# Frogs & Toads > Fire Belly Toads (Bombina) >  New Fire Belly Toad Setup

## DaBob

Hi Everyone,

  I just joined the forum last week and don't have any FBT's yet. I posted last week to find out what type of frog/toad would be best for my tank. People said FTB's for sure. My nieces and I have been reading a lot about FBT's and we still would like some more input. Guess I will list what's in my tank again and put up photo's.  I have a 75 gallon setup with dual t5 26watt 10k lights(lights are on order and will be in tomorrow). I have 2 filters - one is a tetra fauna Viquarium(the steam one) and the other is a waterfall type. Both have 2 filters each and are raised on 2.5" bricks to add more of a water area. I filled in the stream feature with black gravel up to the water line, then added exo-terra live moss on top. The tank top is 1/2 glass & 1/2 screen. All tubes and wires going through the screen area and gaps sealed with aquarium sealant. All the plants are fake. I have an air bubbler hidden inside the tree stump to keep the water moving. there is a clump of java moss behind the tree stump to help with the water and provide hiding for guppy's(or something simular). I also have a Exo-Terra Monsoon mister and digital readout of temperature and humidity. The temperature has been staying @ 75.2deg withe the humidity 83%. Mister has been on  4hr for 15seconds spray(this seems to keep the water level the same, without losing any from condensation). That's about it for the tank.  Now that we know what we want(FBT's) and the tank has been running for a few weeks. Please give me some input on the setup. There must be something that I'm missing or need to change. We don't want any deaths, expect for a couple fish missing now and then. I could not find anything on the humidity either. Do I need to add a little more? and the big question too is were to buy on-line. I went to the 3 pet shops we have in town and nobody was any FBT's. I figured we would buy 6 to 9 for the size of the tank and have a good chance of having a pair or two. I see a lot of places on-line, but what's your opinion on the best place. I went to Joshes, but they don't seem to carry these.  Thanks for reading. We just want to get it right.

----------


## isu712

> Hi Everyone,
> 
>   I just joined the forum last week and don't have any FBT's yet. I posted last week to find out what type of frog/toad would be best for my tank. People said FTB's for sure. My nieces and I have been reading a lot about FBT's and we still would like some more input. Guess I will list what's in my tank again and put up photo's.  I have a 75 gallon setup with dual t5 26watt 10k lights(lights are on order and will be in tomorrow). I have 2 filters - one is a tetra fauna Viquarium(the steam one) and the other is a waterfall type. Both have 2 filters each and are raised on 2.5" bricks to add more of a water area. I filled in the stream feature with black gravel up to the water line, then added exo-terra live moss on top. The tank top is 1/2 glass & 1/2 screen. All tubes and wires going through the screen area and gaps sealed with aquarium sealant. All the plants are fake. I have an air bubbler hidden inside the tree stump to keep the water moving. there is a clump of java moss behind the tree stump to help with the water and provide hiding for guppy's(or something simular). I also have a Exo-Terra Monsoon mister and digital readout of temperature and humidity. The temperature has been staying @ 75.2deg withe the humidity 83%. Mister has been on  4hr for 15seconds spray(this seems to keep the water level the same, without losing any from condensation). That's about it for the tank.  Now that we know what we want(FBT's) and the tank has been running for a few weeks. Please give me some input on the setup. There must be something that I'm missing or need to change. We don't want any deaths, expect for a couple fish missing now and then. I could not find anything on the humidity either. Do I need to add a little more? and the big question too is were to buy on-line. I went to the 3 pet shops we have in town and nobody was any FBT's. I figured we would buy 6 to 9 for the size of the tank and have a good chance of having a pair or two. I see a lot of places on-line, but what's your opinion on the best place. I went to Joshes, but they don't seem to carry these.  Thanks for reading. We just want to get it right.

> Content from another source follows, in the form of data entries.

Lemma max_child_ok es i n x : layout es → at_ es i x → i ≤ n ≤ zlength es → 2 * n + 1 < 2 ^ 32 →
  ∃ j y, max_child compare (concat es) i n size = Ret j ∧ at_ es j y ∧ cle x y ∧ (j = i ∨ child i j ∧ j ≤ n) ∧
    ∀ k z, child i k → k ≤ n → at_ es k z → cle z y.
Proof.
  intros Hes Hx Hn H2. pose proof (at_range _ _ _ Hx) as Hr. unfold max_child. rewrite !u32_id by lia. cbv zeta.
  assert (∃ j y, (if 2 * i <=? n then let* c := do_compare compare (concat es) (2 * i) i size in Ret (if 0 <? c then 2 * i else i) else Ret i) = Ret j ∧
    at_ es j y ∧ cle x y ∧ (j = i ∨ child i j ∧ j ≤ n) ∧ ∀ z, 2 * i ≤ n → at_ es (2 * i) z → cle z y) as (j & y & -> & Hy & Hxy & Hj & Hl).
  { destruct (Z.leb_spec (2 * i) n) as [Hle|Hgt]; [|exists i, x; split_and!; [done|done|done|by left|lia]].
    destruct (at_total es (2 * i)) as [z Hz]; [lia|]. rewrite (compare_ok es (2 * i) i z x) by done. cbn [mbind outcome_bind].
    destruct (Z.ltb_spec 0 (compare z x)) as [Hlt|Hge].
    - exists (2 * i), z. split; [done|]. split; [done|]. split; [by apply cmp_total|]. split; [right; split; [by left|done]|].
      intros z' _ Hz'. by rewrite (at_fun _ _ _ _ Hz' Hz).
    - exists i, x. split; [done|]. split; [done|]. split; [done|]. split; [by left|]. intros z' _ Hz'. by rewrite (at_fun _ _ _ _ Hz' Hz). }
  cbn [mbind outcome_bind]. destruct (Z.leb_spec (2 * i + 1) n) as [Hle|Hgt].
  - destruct (at_total es (2 * i + 1)) as [z Hz]; [lia|]. rewrite (compare_ok es (2 * i + 1) j z y) by done. cbn [mbind outcome_bind].
    destruct (Z.ltb_spec 0 (compare z y)) as [Hlt|Hge].
    + assert (cle y z) as Hyz by by apply cmp_total. exists (2 * i + 1), z. split; [done|]. split; [done|]. split; [by transitivity y|].
      split; [right; split; [by right|done]|]. intros k z' [->| ->] Hk Hz'; [transitivity y; [by apply Hl|done]|by rewrite (at_fun _ _ _ _ Hz' Hz)].
    + exists j, y. split; [done|]. split; [done|]. split; [done|]. split; [done|].
      intros k z' [->| ->] Hk Hz'; [by apply Hl|by rewrite (at_fun _ _ _ _ Hz' Hz)].
  - exists j, y. split; [done|]. split; [done|]. split; [done|]. split; [done|]. intros k z' [->| ->] Hk Hz'; [by apply Hl|lia].
Qed.

Lemma swap_at_drop {A} (es : list A) i j n x y : at_ es i x → at_ es j y → i ≤ n → j ≤ n → drop (Z.to_nat n) (swap_at i j es) = drop (Z.to_nat n) es.
Proof. intros [Hi Hx] [Hj Hy] Hin Hjn. unfold swap_at. rewrite Hx, Hy. by rewrite !drop_insert_lt by lia. Qed.

Lemma heapify_ok lo n : 1 ≤ lo → 2 * n + 1 < 2 ^ 32 → ∀ fuel es i, layout es → n ≤ zlength es → lo ≤ i ≤ n → n - i < Z.of_nat fuel →
  heap_but cle lo n i es → (∀ g k u v, lo ≤ g → child g i → child i k → k ≤ n → at_ es g u → at_ es k v → cle v u) →
  ∃ es', heapify compare fuel (concat es) i n size = Ret (concat es') ∧ heap cle lo n es' ∧ es' ≡ₚ es ∧ drop (Z.to_nat n) es' = drop (Z.to_nat n) es.
Proof.
  intros Hlo H2. induction fuel as [|fuel IH]; intros es i Hes Hn Hi Hf Hh Hg; [lia|]. cbn [heapify].
  destruct (at_total es i) as [x Hx]; [lia|]. destruct (max_child_ok es i n x Hes Hx ltac:(lia) H2) as (j & y & -> & Hy & Hxy & Hj & Hmax).
  cbn [mbind outcome_bind]. destruct (Z.eqb_spec j i) as [->|Hne].
  - exists es. split; [done|]. split; [|done]. intros k c u v Hk _ Hc Hcn Hu Hv. destruct (decide (k = i)) as [->|Hki].
    + rewrite (at_fun _ _ _ _ Hu Hy). by apply (Hmax c).
    + by apply (Hh k c).
  - destruct Hj as [?|[Hc Hjn]]; [done|]. rewrite (do_swap_ok size Hsize es i j x y) by done. cbn [mbind outcome_bind].
    destruct (swap_at_spec es i j x y Hx Hy ltac:(done)) as (_ & _ & _ & Hl & Hp).
    destruct (heap_sift cle lo n i j es x y Hh Hg ltac:(lia) Hc Hx Hy Hxy Hmax Hjn) as [Hh' Hg'].
    assert (i < j) by (destruct Hc; lia).
    destruct (IH (swap_at i j es) j) as (es' & E & Hheap & Hperm & Hdrop); [by apply (layout_perm size es)|lia|lia|lia|done|done|].
    exists es'. split; [done|]. split; [done|]. split; [by rewrite Hperm|]. rewrite Hdrop. apply (swap_at_drop es i j n x y); (done || lia).
Qed.

Lemma build_ok cnt : 2 * cnt + 1 < 2 ^ 32 → ∀ n es, layout es → zlength es = cnt → 2 * Z.of_nat n ≤ cnt → heap cle (Z.of_nat n + 1) cnt es →
  ∃ es', build compare n (concat es) cnt size = Ret (concat es') ∧ heap cle 1 cnt es' ∧ es' ≡ₚ es.
Proof.
  intros H2. induction n as [|n IH]; intros es Hes Hl Hn Hh; cbn [build]; [by exists es|].
  destruct (heapify_ok (Z.of_nat (S n)) cnt ltac:(lia) H2 (S (Z.to_nat cnt)) es (Z.of_nat (S n))) as (es1 & -> & Hh1 & Hp1 & _); [done|lia|lia|lia| | |].
  - intros k j x y Hk Hne Hc Hj Hx Hy. apply (Hh k j x y); try done; lia.
  - intros g k u v Hg Hc. destruct Hc; lia.
  - cbn [mbind outcome_bind]. destruct (IH es1) as (es' & E & Hh' & Hp'); [by apply (layout_perm size es)|by rewrite Hp1|lia| |].
    + intros k j x y Hk. apply Hh1. lia.
    + exists es'. split; [done|]. split; [done|]. by rewrite Hp'.
Qed.

Lemma take_perm {A} (l l' : list A) n : l ≡ₚ l' → drop n l = drop n l' → take n l ≡ₚ take n l'.
Proof. intros Hp Hd. rewrite <- (take_drop n l), <- (take_drop n l'), Hd in Hp. by apply Permutation_app_inv_r in Hp. Qed.

Lemma at_take {A} (es : list A) n x : x ∈ take (Z.to_nat n) es ↔ ∃ k, k ≤ n ∧ at_ es k x.
Proof.
  rewrite list_elem_of_lookup. split.
  - intros [i Hi]. pose proof (lookup_lt_Some _ _ _ Hi) as Hlt. rewrite length_take in Hlt. rewrite lookup_take_lt in Hi by lia.
    exists (Z.of_nat i + 1). split; [lia|]. split; [lia|]. rewrite <- Hi. f_equal. lia.
  - intros (k & Hk & Hk0 & Hx). exists (Z.to_nat (k - 1)). by rewrite lookup_take_lt by lia.
Qed.

Lemma at_drop {A} (es es' : list A) n k x : drop (Z.to_nat n) es' = drop (Z.to_nat n) es → 0 ≤ n < k → at_ es' k x → at_ es k x.
Proof.
  intros Hd Hk [Hk0 Hx]. split; [done|]. apply (f_equal (lookup (Z.to_nat (k - 1) - Z.to_nat n)%nat)) in Hd. rewrite !lookup_drop in Hd.
  replace (Z.to_nat n + (Z.to_nat (k - 1) - Z.to_nat n))%nat with (Z.to_nat (k - 1)) in Hd by lia. congruence.
Qed.

(** The elements after the first [n] are in their places. *)
Definition placed (n : Z) (es : list (list Z)) : Prop := ∀ k k' x y, k < k' → n < k' → at_ es k x → at_ es k' y → cle x y.

Lemma placed_step n es es1 es2 top last : 0 < n → heap cle 1 (n + 1) es → placed (n + 1) es → n + 1 ≤ zlength es → at_ es 1 top → at_ es (n + 1) last →
  es1 = swap_at 1 (n + 1) es → es2 ≡ₚ es1 → drop (Z.to_nat n) es2 = drop (Z.to_nat n) es1 → placed n es2.
Proof.
  intros Hn Hh Hpl Hlen Ht Hla -> Hp Hd. destruct (swap_at_spec es 1 (n + 1) top last Ht Hla ltac:(lia)) as (H1 & H2 & Ho & _ & _).
  assert (∀ k x, k ≤ n → at_ es2 k x → ∃ k1, k1 ≤ n + 1 ∧ at_ es k1 x) as Hfirst.
  { intros k x Hk Hx. assert (x ∈ take (Z.to_nat n) (swap_at 1 (n + 1) es)) as (k1 & Hk1 & Hx1)%at_take.
    { rewrite <- (take_perm _ _ _ Hp Hd). apply at_take. by exists k. }
    destruct (decide (k1 = 1)) as [->|]; [rewrite (at_fun _ _ _ _ Hx1 H1); by exists (n + 1)|]. exists k1. split; [lia|]. apply Ho in Hx1; (done || lia). }
  assert (∀ k x, n + 1 < k → at_ es2 k x → at_ es k x) as Hlast.
  { intros k x Hk Hx. apply (at_drop _ _ n k x Hd ltac:(lia)) in Hx. apply Ho in Hx; (done || lia). }
  assert (∀ x, at_ es2 (n + 1) x → x = top) as Htop.
  { intros x Hx. apply (at_drop _ _ n (n + 1) x Hd ltac:(lia)) in Hx. by rewrite (at_fun _ _ _ _ Hx H2). }
  intros k k' x y Hkk Hk' Hx Hy. destruct (decide (k' = n + 1)) as [->|].
  - rewrite (Htop y Hy). destruct (Hfirst k x ltac:(lia) Hx) as (k1 & Hk1 & Hx1). pose proof (at_range _ _ _ Hx1).
    apply (heap_top cle (n + 1) es top Hh Ht Hlen k1); [lia|done].
  - apply Hlast in Hy; [|lia]. destruct (decide (k ≤ n)) as [Hkn|].
    + destruct (Hfirst k x Hkn Hx) as (k1 & Hk1 & Hx1). apply (Hpl k1 k'); (done || lia).
    + destruct (decide (k = n + 1)) as [->|]; [rewrite (Htop x Hx); apply (Hpl 1 k'); (done || lia)|].
      apply Hlast in Hx; [|lia]. apply (Hpl k k'); (done || lia).
Qed.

I live in Sioux Falls and have found them at Petsmart and Minicritters.  I assume you tried those already, but you may have to just wait until they get them again if you can't find them online.

----------


## DaBob

Thanks Matt,

  Iy saw that they did get them back in stock. I have 3 so far from Petco. Going to wait for next batch and get 3 more and keep doing this till i have about a dozen. They seem to like the setup. Firebelly's are such pigs, but they are fun to watch when eating. I ended up getting guppy's for the water feature also. Tank is looking nice.

----------


## isu712

> Thanks Matt,
> 
>   Iy saw that they did get them back in stock. I have 3 so far from Petco. Going to wait for next batch and get 3 more and keep doing this till i have about a dozen. They seem to like the setup. Firebelly's are such pigs, but they are fun to watch when eating. I ended up getting guppy's for the water feature also. Tank is looking nice.

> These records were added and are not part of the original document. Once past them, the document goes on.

(* ===== verification/Stdio.v ===== *)
(** * Formatted output (lib/stdio.c)

    A format is its characters with the terminator; the arguments are the
    words on the stack, of which a 64-bit argument takes two.  The model of a
    function that sends characters to [output] returns these characters;
    [vsnprintf_helper] then folds over them.  Strings that the arguments point
    to are in a memory of bytes. *)

From Stdlib Require Import Strings.String Strings.Ascii.
From S2P Require Import Prelude Cstring Clib.

Fixpoint chars (s : string) : list Z :=
  match s with EmptyString => [] | String a s => Z.of_N (N_of_ascii a) :: chars s end.

(** ** Conversions *)

Definition MINUS : Z := 1.
Definition PLUS : Z := 2.
Definition SPACE : Z := 4.
Definition POUND : Z := 8.
Definition ZERO : Z := 16.
Definition GROUP : Z := 32.
Definition flag (flags f : Z) : bool := negb (Z.land flags f =? 0).

Inductive conversion_type := CHAR | SHORT | INT | INTMAX | LONG | LONGLONG | PTRDIFFT | SIZET.

Record printf_conversion := Conversion { flags : Z; width : Z; precision : Z; type : conversion_type }.

Record integer_base := Base { base : Z; base_digits : list Z; base_x : Z; group : Z }.
Definition base_d : integer_base := Base 10 (chars "0123456789") 0 3.
Definition base_o : integer_base := Base 8 (chars "01234567") 0 3.
Definition base_hex : integer_base := Base 16 (chars "0123456789abcdef") 120 4.
Definition base_HEX : integer_base := Base 16 (chars "0123456789ABCDEF") 88 4.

I wanted to give you the heads up that they have them back in at Petsmart.  I was there picking up some stuff for my aquarium.  They looked like nice, healthy specimens too.

----------


## DaBob

Thx. anytime you do let me know. we have plenty of room in the tank now.

----------


## Dizzl

Hey there, just wanted to say that at some places you can talk to the manager and see if they can put an order in. I know the petland where I used to live used to order things for me all of the time. and since it was sent to the store with their regular weekly or so deliveries they did not charge me any thing! Tank looks great by the way!!

----------


## DaBob

Thanks. I don't know what happened. the day i went and checked around town there were not any. Now they are at every shop. Tank is going good. We have 6 now, so about half way. Thank You,  Bob

----------